Search term "random": copy each line of the records that contains it.

*****

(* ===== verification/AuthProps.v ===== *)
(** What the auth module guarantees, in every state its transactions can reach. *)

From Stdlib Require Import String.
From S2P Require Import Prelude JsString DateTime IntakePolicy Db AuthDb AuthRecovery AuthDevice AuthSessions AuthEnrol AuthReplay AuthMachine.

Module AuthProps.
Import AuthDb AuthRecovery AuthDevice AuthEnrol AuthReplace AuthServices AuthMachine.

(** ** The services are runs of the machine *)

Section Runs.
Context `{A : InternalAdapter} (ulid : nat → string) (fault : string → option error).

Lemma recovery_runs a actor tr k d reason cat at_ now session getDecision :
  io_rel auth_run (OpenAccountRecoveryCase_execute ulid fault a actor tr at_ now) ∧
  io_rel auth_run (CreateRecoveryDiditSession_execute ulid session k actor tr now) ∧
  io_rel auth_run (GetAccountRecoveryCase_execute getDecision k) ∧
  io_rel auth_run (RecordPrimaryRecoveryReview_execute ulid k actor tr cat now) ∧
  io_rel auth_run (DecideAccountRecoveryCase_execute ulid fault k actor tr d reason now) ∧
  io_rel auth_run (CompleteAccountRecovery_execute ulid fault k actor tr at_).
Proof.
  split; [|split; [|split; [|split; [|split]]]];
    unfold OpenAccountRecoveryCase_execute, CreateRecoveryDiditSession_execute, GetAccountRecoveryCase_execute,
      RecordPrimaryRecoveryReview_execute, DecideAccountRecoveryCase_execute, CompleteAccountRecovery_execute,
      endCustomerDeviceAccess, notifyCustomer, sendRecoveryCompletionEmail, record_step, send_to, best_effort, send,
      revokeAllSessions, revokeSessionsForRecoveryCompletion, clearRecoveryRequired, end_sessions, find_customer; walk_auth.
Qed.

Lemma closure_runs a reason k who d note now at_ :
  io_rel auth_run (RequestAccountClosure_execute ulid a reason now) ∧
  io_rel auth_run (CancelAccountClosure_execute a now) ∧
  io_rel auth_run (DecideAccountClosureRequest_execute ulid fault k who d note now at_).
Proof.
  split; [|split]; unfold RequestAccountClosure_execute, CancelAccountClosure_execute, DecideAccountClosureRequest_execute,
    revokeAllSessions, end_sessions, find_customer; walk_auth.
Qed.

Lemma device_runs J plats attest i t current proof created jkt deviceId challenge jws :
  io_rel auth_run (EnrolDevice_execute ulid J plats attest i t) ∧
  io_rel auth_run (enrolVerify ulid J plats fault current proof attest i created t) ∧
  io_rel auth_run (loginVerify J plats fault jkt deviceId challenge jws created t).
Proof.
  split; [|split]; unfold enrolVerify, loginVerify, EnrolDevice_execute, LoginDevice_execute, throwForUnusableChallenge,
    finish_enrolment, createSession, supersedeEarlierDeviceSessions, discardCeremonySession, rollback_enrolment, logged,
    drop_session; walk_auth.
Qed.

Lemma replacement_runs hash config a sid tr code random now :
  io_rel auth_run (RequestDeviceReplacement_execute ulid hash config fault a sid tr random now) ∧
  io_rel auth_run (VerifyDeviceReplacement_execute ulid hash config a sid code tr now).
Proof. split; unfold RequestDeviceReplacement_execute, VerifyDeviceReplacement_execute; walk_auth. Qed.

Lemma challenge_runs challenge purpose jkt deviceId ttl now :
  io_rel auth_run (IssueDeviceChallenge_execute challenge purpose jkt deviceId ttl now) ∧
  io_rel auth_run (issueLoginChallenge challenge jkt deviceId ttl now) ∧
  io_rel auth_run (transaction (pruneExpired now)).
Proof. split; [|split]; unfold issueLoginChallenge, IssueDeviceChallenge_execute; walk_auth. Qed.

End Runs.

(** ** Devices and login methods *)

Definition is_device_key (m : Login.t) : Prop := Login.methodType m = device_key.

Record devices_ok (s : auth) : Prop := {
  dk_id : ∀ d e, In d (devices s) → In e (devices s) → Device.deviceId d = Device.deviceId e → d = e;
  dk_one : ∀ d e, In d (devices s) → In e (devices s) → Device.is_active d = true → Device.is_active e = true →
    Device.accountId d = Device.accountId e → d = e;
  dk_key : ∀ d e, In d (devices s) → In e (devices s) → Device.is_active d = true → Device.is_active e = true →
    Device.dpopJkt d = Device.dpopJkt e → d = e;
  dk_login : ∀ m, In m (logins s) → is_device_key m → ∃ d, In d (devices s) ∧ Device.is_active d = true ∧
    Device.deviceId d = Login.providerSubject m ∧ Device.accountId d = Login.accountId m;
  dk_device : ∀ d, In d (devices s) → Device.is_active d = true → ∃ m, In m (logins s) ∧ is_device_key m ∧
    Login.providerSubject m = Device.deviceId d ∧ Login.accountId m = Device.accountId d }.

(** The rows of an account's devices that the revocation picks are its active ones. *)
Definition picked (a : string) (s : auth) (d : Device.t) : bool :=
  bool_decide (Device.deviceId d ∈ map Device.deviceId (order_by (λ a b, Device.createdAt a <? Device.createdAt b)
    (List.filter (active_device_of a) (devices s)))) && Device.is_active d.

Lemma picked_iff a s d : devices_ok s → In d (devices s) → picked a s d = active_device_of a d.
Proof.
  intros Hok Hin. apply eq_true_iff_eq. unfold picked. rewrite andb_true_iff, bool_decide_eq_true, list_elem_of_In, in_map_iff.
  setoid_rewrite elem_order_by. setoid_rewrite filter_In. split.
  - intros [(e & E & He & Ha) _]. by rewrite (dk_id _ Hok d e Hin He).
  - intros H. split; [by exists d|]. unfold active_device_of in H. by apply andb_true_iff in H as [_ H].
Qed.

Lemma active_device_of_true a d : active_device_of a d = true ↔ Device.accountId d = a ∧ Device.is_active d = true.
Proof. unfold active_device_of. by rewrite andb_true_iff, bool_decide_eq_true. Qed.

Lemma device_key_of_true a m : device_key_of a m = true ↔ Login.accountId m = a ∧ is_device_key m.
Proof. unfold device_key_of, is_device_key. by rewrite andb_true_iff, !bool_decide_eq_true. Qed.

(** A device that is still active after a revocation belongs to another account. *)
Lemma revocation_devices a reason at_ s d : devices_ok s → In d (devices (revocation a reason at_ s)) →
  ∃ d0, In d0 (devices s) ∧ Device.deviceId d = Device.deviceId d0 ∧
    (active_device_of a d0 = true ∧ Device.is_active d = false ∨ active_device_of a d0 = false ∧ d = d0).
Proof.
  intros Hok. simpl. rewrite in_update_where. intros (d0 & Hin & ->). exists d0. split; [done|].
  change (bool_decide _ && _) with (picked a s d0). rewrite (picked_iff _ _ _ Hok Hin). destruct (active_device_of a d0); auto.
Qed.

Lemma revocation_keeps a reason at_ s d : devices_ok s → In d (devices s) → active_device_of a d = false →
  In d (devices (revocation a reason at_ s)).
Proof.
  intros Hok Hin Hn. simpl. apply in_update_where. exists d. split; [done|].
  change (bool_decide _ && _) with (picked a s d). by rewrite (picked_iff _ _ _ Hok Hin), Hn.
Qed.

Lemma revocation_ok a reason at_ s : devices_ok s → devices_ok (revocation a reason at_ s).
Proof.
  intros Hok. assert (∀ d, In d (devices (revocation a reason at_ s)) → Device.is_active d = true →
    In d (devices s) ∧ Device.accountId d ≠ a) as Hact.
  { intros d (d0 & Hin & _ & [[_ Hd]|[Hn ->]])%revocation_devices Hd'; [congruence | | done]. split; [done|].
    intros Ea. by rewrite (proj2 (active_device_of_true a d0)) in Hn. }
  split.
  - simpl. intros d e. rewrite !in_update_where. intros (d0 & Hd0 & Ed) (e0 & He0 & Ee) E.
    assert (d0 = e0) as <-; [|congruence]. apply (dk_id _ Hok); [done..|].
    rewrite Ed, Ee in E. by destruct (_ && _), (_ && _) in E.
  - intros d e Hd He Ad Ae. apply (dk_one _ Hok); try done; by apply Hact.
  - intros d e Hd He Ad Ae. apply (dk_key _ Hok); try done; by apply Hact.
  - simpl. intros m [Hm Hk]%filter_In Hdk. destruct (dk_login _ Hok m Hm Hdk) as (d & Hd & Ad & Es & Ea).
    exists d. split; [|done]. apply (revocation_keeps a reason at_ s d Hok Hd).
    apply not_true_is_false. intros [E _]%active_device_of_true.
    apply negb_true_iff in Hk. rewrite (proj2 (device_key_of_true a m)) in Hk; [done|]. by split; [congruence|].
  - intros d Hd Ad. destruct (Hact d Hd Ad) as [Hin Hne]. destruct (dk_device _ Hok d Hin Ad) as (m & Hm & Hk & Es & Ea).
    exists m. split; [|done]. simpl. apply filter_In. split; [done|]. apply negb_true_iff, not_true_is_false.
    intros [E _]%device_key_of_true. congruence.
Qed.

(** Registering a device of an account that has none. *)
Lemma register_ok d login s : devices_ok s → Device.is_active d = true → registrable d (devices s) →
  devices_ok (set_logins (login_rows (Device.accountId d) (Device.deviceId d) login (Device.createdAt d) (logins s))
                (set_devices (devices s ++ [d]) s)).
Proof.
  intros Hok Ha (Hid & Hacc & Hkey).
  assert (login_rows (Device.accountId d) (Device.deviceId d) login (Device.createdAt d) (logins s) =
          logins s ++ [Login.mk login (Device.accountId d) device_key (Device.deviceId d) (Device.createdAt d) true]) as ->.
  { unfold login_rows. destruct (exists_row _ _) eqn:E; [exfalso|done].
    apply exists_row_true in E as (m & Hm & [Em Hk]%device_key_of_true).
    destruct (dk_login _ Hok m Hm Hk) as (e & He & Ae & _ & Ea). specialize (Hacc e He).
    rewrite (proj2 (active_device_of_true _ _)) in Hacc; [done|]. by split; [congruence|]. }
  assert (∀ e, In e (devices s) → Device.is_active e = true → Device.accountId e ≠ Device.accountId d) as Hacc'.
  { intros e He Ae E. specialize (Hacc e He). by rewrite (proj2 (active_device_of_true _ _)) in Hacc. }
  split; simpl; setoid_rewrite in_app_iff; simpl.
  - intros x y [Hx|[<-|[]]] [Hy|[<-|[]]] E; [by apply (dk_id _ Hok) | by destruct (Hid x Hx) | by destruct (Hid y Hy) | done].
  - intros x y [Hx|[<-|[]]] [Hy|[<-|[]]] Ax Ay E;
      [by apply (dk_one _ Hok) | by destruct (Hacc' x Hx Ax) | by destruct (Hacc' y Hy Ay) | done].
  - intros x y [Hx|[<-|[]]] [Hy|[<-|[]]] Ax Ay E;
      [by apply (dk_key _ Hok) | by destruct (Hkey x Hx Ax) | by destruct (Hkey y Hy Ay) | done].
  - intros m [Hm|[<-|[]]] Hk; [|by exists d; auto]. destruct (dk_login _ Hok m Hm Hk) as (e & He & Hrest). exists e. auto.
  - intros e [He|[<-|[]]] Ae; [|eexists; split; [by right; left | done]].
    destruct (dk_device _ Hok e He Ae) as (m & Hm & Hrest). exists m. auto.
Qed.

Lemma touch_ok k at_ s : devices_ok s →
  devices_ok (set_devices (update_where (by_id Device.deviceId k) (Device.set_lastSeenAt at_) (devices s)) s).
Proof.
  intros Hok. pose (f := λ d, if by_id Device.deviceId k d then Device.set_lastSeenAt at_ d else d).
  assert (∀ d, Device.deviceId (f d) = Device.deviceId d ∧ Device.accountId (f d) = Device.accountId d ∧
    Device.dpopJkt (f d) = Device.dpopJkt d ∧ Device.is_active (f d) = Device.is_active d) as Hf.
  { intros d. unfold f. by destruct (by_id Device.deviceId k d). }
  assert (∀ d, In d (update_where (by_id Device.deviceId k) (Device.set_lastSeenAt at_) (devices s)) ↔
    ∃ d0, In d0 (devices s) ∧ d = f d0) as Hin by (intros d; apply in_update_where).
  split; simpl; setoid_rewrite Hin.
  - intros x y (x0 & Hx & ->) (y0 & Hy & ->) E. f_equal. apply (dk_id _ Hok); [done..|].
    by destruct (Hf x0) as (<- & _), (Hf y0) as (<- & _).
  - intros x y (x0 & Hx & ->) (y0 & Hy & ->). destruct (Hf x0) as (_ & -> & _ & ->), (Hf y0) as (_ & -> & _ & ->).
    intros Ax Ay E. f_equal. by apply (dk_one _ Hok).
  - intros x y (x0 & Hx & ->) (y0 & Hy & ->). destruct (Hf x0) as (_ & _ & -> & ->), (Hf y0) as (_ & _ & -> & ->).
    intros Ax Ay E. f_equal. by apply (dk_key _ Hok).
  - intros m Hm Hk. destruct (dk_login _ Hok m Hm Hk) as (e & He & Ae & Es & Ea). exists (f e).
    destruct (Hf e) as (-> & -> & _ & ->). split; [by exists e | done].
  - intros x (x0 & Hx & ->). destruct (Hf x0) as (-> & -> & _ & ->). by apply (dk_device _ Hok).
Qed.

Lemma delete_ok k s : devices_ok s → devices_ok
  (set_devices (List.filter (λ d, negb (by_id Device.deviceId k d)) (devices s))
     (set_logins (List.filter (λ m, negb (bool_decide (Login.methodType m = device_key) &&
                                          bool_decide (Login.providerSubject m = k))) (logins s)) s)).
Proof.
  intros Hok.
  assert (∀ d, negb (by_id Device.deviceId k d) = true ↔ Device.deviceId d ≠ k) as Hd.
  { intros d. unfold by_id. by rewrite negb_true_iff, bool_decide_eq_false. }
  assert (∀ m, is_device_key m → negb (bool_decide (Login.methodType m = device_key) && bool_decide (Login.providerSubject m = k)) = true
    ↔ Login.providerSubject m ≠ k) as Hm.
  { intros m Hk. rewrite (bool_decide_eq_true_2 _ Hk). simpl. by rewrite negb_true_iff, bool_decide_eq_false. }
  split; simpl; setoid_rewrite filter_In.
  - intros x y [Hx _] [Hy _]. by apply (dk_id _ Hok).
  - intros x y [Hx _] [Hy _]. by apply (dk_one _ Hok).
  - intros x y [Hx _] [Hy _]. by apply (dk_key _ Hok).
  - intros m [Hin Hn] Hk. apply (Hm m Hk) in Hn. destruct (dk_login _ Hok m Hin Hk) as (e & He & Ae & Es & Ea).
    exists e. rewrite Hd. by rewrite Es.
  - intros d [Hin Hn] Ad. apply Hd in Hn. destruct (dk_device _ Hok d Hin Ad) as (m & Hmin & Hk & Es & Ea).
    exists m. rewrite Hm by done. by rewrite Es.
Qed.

*****

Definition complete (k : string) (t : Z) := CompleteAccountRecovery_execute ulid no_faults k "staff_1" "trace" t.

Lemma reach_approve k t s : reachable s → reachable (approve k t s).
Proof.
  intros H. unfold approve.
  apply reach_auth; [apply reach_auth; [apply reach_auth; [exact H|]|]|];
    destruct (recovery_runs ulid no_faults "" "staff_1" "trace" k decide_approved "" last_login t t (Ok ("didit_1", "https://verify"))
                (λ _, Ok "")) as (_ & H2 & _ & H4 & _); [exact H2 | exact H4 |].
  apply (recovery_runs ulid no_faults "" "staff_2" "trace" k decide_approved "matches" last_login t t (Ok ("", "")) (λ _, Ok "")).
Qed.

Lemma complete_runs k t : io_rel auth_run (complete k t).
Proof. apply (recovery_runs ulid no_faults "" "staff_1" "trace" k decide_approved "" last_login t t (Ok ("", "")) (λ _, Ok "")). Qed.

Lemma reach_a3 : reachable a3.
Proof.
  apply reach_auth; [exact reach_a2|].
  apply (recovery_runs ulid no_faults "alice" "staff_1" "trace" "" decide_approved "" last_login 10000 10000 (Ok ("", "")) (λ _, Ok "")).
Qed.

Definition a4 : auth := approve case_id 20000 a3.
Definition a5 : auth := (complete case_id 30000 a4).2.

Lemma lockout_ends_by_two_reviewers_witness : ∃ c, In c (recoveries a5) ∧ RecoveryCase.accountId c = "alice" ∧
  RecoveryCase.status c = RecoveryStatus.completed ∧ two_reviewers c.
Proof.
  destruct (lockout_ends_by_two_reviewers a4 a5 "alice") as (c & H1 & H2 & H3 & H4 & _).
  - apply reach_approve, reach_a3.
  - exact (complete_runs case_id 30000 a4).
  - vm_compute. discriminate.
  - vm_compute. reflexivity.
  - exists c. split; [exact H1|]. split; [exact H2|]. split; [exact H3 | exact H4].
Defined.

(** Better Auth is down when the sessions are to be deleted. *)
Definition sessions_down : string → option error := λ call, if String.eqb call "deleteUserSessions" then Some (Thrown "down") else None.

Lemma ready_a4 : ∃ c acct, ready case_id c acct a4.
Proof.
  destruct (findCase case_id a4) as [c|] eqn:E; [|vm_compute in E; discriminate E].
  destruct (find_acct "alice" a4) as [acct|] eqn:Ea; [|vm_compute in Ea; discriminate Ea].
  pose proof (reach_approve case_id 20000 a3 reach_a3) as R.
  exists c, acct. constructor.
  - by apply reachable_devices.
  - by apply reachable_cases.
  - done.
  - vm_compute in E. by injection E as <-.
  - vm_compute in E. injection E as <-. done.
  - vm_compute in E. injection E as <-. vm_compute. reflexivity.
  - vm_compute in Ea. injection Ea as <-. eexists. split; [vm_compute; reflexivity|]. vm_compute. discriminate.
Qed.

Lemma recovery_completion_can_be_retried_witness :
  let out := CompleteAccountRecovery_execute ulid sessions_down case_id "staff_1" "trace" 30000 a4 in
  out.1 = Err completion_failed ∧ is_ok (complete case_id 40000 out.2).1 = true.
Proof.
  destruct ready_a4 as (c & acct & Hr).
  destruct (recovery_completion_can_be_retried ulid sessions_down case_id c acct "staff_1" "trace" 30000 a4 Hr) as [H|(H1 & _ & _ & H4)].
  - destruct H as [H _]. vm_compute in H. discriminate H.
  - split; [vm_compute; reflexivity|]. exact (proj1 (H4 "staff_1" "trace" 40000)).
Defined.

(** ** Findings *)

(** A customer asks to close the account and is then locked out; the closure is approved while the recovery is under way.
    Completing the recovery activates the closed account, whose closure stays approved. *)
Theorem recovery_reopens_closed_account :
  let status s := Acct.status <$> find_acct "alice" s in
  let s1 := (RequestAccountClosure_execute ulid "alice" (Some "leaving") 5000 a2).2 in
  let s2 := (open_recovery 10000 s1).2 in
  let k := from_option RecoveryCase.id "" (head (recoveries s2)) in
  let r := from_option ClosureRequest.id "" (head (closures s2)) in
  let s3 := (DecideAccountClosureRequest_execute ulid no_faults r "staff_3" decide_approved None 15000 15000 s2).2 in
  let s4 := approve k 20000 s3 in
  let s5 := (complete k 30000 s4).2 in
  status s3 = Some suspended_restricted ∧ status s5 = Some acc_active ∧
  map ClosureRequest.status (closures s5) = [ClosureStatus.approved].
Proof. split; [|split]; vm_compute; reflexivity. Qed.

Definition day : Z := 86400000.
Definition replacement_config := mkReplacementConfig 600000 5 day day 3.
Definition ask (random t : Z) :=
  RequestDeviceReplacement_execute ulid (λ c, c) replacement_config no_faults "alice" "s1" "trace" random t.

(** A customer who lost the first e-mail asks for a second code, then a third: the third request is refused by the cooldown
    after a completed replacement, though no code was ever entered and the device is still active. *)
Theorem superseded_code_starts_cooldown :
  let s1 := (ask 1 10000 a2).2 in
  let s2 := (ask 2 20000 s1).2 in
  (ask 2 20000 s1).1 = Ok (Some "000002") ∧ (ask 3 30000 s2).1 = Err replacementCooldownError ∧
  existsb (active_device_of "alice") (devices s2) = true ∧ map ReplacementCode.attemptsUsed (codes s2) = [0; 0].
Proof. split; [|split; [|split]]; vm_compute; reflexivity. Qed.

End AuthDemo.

*****

## Answer to the exercise
Lemma replacement_runs hash config a sid tr code random now :
  io_rel auth_run (RequestDeviceReplacement_execute ulid hash config fault a sid tr random now) ∧
Definition ask (random t : Z) :=
  RequestDeviceReplacement_execute ulid (λ c, c) replacement_config no_faults "alice" "s1" "trace" random t.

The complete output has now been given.